インフルエンザ関連死、年に約1万人 注意すべき合併症は
実は怖いインフルエンザ合併症
田村知子=ライター
小児に多いインフルエンザ脳症、成人の死亡例も
国立感染症研究所の発表によれば、インフルエンザウイルスが原因とされる脳症(以下、インフルエンザ脳症)は、2019年9月2日から12月29日までに134例と報告されています。インフルエンザ脳症はどのような病気でしょうか?
インフルエンザ脳症は小児に多い合併症で、インフルエンザの発症後に、意識がもうろうとする、意味不明な発言や行動をする、けいれんが起こるといった症状が表れます。
小児が多いとはいえ、成人が発症しないというわけではありません。インフルエンザ脳症の報告数のグラフでも、届出時の死亡報告数が10例あり、15歳未満が8例、30代と80代で各1例となっています。
厚生労働省の「インフルエンザ脳炎・脳症の臨床疫学的研究班」が行った調査では、全体で毎年50~200例の報告があり、その致死率は10~30%と高め。

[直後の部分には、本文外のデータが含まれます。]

(** ** The line editor *)

(** One key of [read_line]: the new buffer and length, or the line is done. *)
(** shell.rs 51-69: read_line *)
Definition key_step (key : option Key) (buf : list Z) (n : Z) : M os (option (list Z * Z)) :=
  match key with
  | Some (Char b) =>
      if b =? 10 then in_sys (on_vga (put_char 10)) ;; ret None
      else if n <? LINE_MAX then
        in_sys (on_vga (put_char b)) ;; ret (Some (<[Z.to_nat n := b]> buf, n + 1))
      else ret (Some (buf, n))
  | Some Backspace =>
      if n >? 0 then in_sys (on_vga backspace) ;; ret (Some (buf, n - 1))
      else ret (Some (buf, n))
  | Some (Screen s) => in_sys (on_vga (switch_screen s)) ;; ret (Some (buf, n))
  | None => ret (Some (buf, n))
  end.

(** shell.rs 50-70: read_line *)
Fixpoint read_loop (fuel : nat) (buf : list Z) (n : Z) : M os (list Z * Z) :=
  match fuel with
  | O => starve
  | S fuel =>
      key <- poll ;;
      next <- key_step key buf n ;;
      match next with
      | None => ret (buf, n)
      | Some (buf, n) => read_loop fuel buf n
      end
  end.

(** The buffer is the caller's; the line is its first [n] bytes.  Each turn
    of the loop reads at least one byte from a port. *)
(** shell.rs 48-72: read_line *)
Definition read_line (buf : list Z) : M os (list Z * list Z) :=
  o <- get ;;
  r <- read_loop (S (length (o_input o))) buf 0 ;;
  let '(buf, n) := r in
  ret (buf, firstn (Z.to_nat n) buf).

(** ** Commands that only print *)

(** shell.rs 89-93: cmd_help *)
Definition cmd_help (_ : list Z) : M os unit :=
  for_each CMD_TEXT (fun c => print (bytes "  " ++ str_w 6 (bytes c.1) ++ bytes "  " ++ bytes c.2 ++ newline)).

(** shell.rs 95-97: cmd_clear *)
Definition cmd_clear (_ : list Z) : M os unit := in_sys (on_vga Vga.clear).

(** shell.rs 137-157: report *)
Definition report (stats : Stats) : M os unit :=
  print (bytes (st_name stats) ++ bytes ": " ++ hex_alt 10 (st_base stats) ++ bytes ".." ++
    hex_alt 10 (st_brk stats) ++ bytes ", ceiling " ++ hex_alt 10 (st_limit stats) ++ bytes ", " ++
    dec ((st_brk stats -u st_base stats) / 1024) ++ bytes " kb mapped" ++ newline) ;;
  print (bytes "  " ++ dec (st_used stats) ++ bytes " bytes used, " ++ dec (st_free stats) ++
    bytes " free, " ++ dec (st_live stats) ++ bytes " of " ++ dec (st_blocks stats) ++
    bytes " blocks live, " ++
    bytes (if st_contiguous stats then "physically contiguous" else "physically scattered") ++ newline) ;;
  if st_contiguous stats then
    print (bytes "  physical " ++ hex_alt 10 (st_phys_base stats) ++ bytes ".." ++
      hex_alt 10 (st_phys_end stats) ++ newline)
  else ret tt.

(** shell.rs 159-171: cmd_space *)
Definition cmd_space (_ : list Z) : M os unit :=
  print (bytes " range                  owner   region        contents" ++ newline) ;;
  for_each LAYOUT (fun region =>
    print (bytes " " ++ hex_alt 10 (nm_base region) ++ bytes ".." ++ hex_alt 10 (nm_last region) ++
      bytes " " ++ str_w 7 (bytes (space_name (nm_space region))) ++ bytes " " ++
      str_w 13 (bytes (nm_name region)) ++ bytes " " ++ bytes (nm_holds region) ++ newline)).

(** shell.rs 173-175: cmd_pages *)
Definition cmd_pages (_ : list Z) : M os unit := in_sys Paging.dump.

(** The marks of one row: which registers hold the selector. *)
(** shell.rs 417-421: cmd_gdt *)
Definition print_marks (selector : Z) (held : list (string * Z)) : M os unit :=
  for_each held (fun h =>
    if Z.land h.2 (65535 - 3) =? Z.land selector (65535 - 3) then print (bytes " " ++ bytes h.1)
    else ret tt).

(** One row of the table. *)
(** shell.rs 405-423: cmd_gdt *)
Definition gdt_row (cs ss ds : Z) (segment : Segment) : M os unit :=
  let d := seg_descriptor segment in
  print (bytes " " ++ hex_alt 4 (seg_selector segment) ++ bytes " " ++
    str_w 13 (bytes (seg_name segment)) ++ bytes " ") ;;
  match seg_range d with
  | None => print (str_w 23 (bytes "-"))
  | Some (lo, hi) => print (hex_alt 10 lo ++ bytes ".." ++ hex_alt 10 hi ++ bytes " ")
  end ;;
  (if d =? 0 then print (bytes "-    -       ")
   else print (dec (seg_ring d) ++ bytes "    " ++ str_w 8 (bytes (seg_type d)))) ;;
  print_marks (seg_selector segment) [("cs", cs); ("ss", ss); ("ds", ds)]%string ;;
  print newline.

(** shell.rs 388-424: cmd_gdt *)
Definition cmd_gdt (_ : list Z) : M os unit :=
  gdtr <- in_cpu Gdt.current ;;
  let verdict := if (dt_base gdtr =? BASE) && (dt_limit gdtr =? LIMIT) then "as declared"%string
                 else "DOES NOT MATCH THE SOURCE"%string in
  print (bytes "gdtr: base " ++ hex_alt 10 (dt_base gdtr) ++ bytes " limit " ++
    hex_alt 6 (dt_limit gdtr) ++ bytes " " ++ dec ((dt_limit gdtr + 1) / 8) ++ bytes " entries, " ++
    bytes verdict ++ newline) ;;
  sel <- in_cpu selectors ;;
  let '(cs, ss, ds) := sel in
  print (bytes " sel  segment       range                   ring type     in use" ++ newline) ;;
  for_each SEGMENTS (gdt_row cs ss ds).

(** shell.rs 475-481: cmd_halt *)
Definition cmd_halt (_ : list Z) : M os unit :=
  print (bytes "halted" ++ newline) ;;
  in_sys stop.

(** ** Commands that use the allocator *)

(** shell.rs 310-312: failed *)
Definition failed (why : string) : M os unit :=
  print (bytes "alloc: FAILED, " ++ bytes why ++ newline).

(** A byte of memory. *)
Definition load8 (a : Z) : M os Z := in_sys (on_machine (vload8 a)).
Definition store8 (a v : Z) : M os unit := in_sys (on_machine (vstore8 a v)).

(** shell.rs 318-322: pattern *)
Fixpoint check_pattern (at_ : Z) (indices : list Z) : M os bool :=
  match indices with
  | [] => ret true
  | i :: indices =>
      b <- load8 (at_ +u i) ;;
      if negb (b =? Z.land i 0xff) then ret false else check_pattern at_ indices
  end.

また、治っても重い後遺症を残すことがあります。小児に限らず成人でも、先述した意識障害などの症状が表れた場合は、速やかに医療機関を受診するようにしてください。
インフルエンザに伴う発熱に解熱剤を用いると、種類によってはインフルエンザ脳症のリスクが高まるという話を聞いたことがあるのですが。
非ステロイド性抗炎症薬(イブプロフェン、ロキソプロフェン、ジクロフェナクなど)は、そのほかの薬剤に比べると、インフルエンザ脳症のリスクが多少高まるという報告があります。そのため、医療機関では、解熱鎮痛薬のアセトアミノフェンを中心に処方しています。インフルエンザで高熱が出たからといって、手持ちの解熱剤を自己判断で飲むのは危険なのでやめましょう。
インフル後も、せきや息切れなど細菌性肺炎の兆候に注意
インフルエンザ肺炎と、インフルエンザ後に発症する細菌性肺炎は違うものなのでしょうか。
インフルエンザ肺炎は、インフルエンザウイルスが直接的に引き起こす肺炎です。一方、インフルエンザ後に発症する細菌性の肺炎は、インフルエンザによって気道や体の免疫が低下することで、細菌によって引き起こされる肺炎です。いずれも高齢者に多く見られます。特に細菌性肺炎は、高齢者がインフルエンザ後に死亡する大きな原因となっています。
細菌性肺炎の最も多い原因菌は、一般的な肺炎でもよく見られる肺炎球菌ですが、黄色ブドウ球菌が原因となることもあります。黄色ブドウ球菌は皮膚などに存在する常在菌で、通常は肺炎を起こしにくいはずなのですが、インフルエンザの発症後は、それだけ免疫が低下しているということでしょう。
肺炎を合併する場合は、どのような症状に注意すればよいですか。
インフルエンザ発症から4~5日経過しても高熱が続いている、数日たってもせきが悪化したり、息苦しさを感じたりする場合は、細菌性肺炎の合併が疑われます。
ただ、高齢者の場合は、若い人に比べて高熱が出にくい傾向があるので、微熱が続いている状態でも、せきやたんが増えてきたり、息切れ感が増したり、呼吸が浅く速くなったりしてきた場合は、細菌性肺炎の可能性を考慮した方がいいでしょう。
細菌性肺炎を発症すると、抗インフルエンザ薬では治らないので、抗菌薬の服用が必要になります。
インフルエンザはどのような人が重症化しやすいのでしょうか。
一般的には、乳幼児や高齢者、妊婦のほか、慢性の呼吸器疾患や心疾患、糖尿病などの代謝性疾患、腎機能障害のある人は、重症化しやすいと考えられます。また何らかの病気や状況で免疫機能が低下している人(ステロイド剤や免疫抑制剤、抗がん剤の投与など)も、重症化のリスクが高まります。
インフルエンザの重症化を防ぐ方法はありますか。
インフルエンザの重症化を予防するには、ワクチンの接種が有効です。インフルエンザワクチンは感染そのものを防ぐことよりも、重症化を防ぐことに効果を発揮します。高齢者の場合は、インフルエンザ後に発症する細菌性肺炎のリスクを考慮して、肺炎球菌ワクチンを接種しておくのもいいでしょう。
日ごろから手洗いやマスクの着用などでの予防も心がけ、もしインフルエンザと診断された場合には、出勤や登校などの外出は控え、自宅で安静に過ごすことも大切です。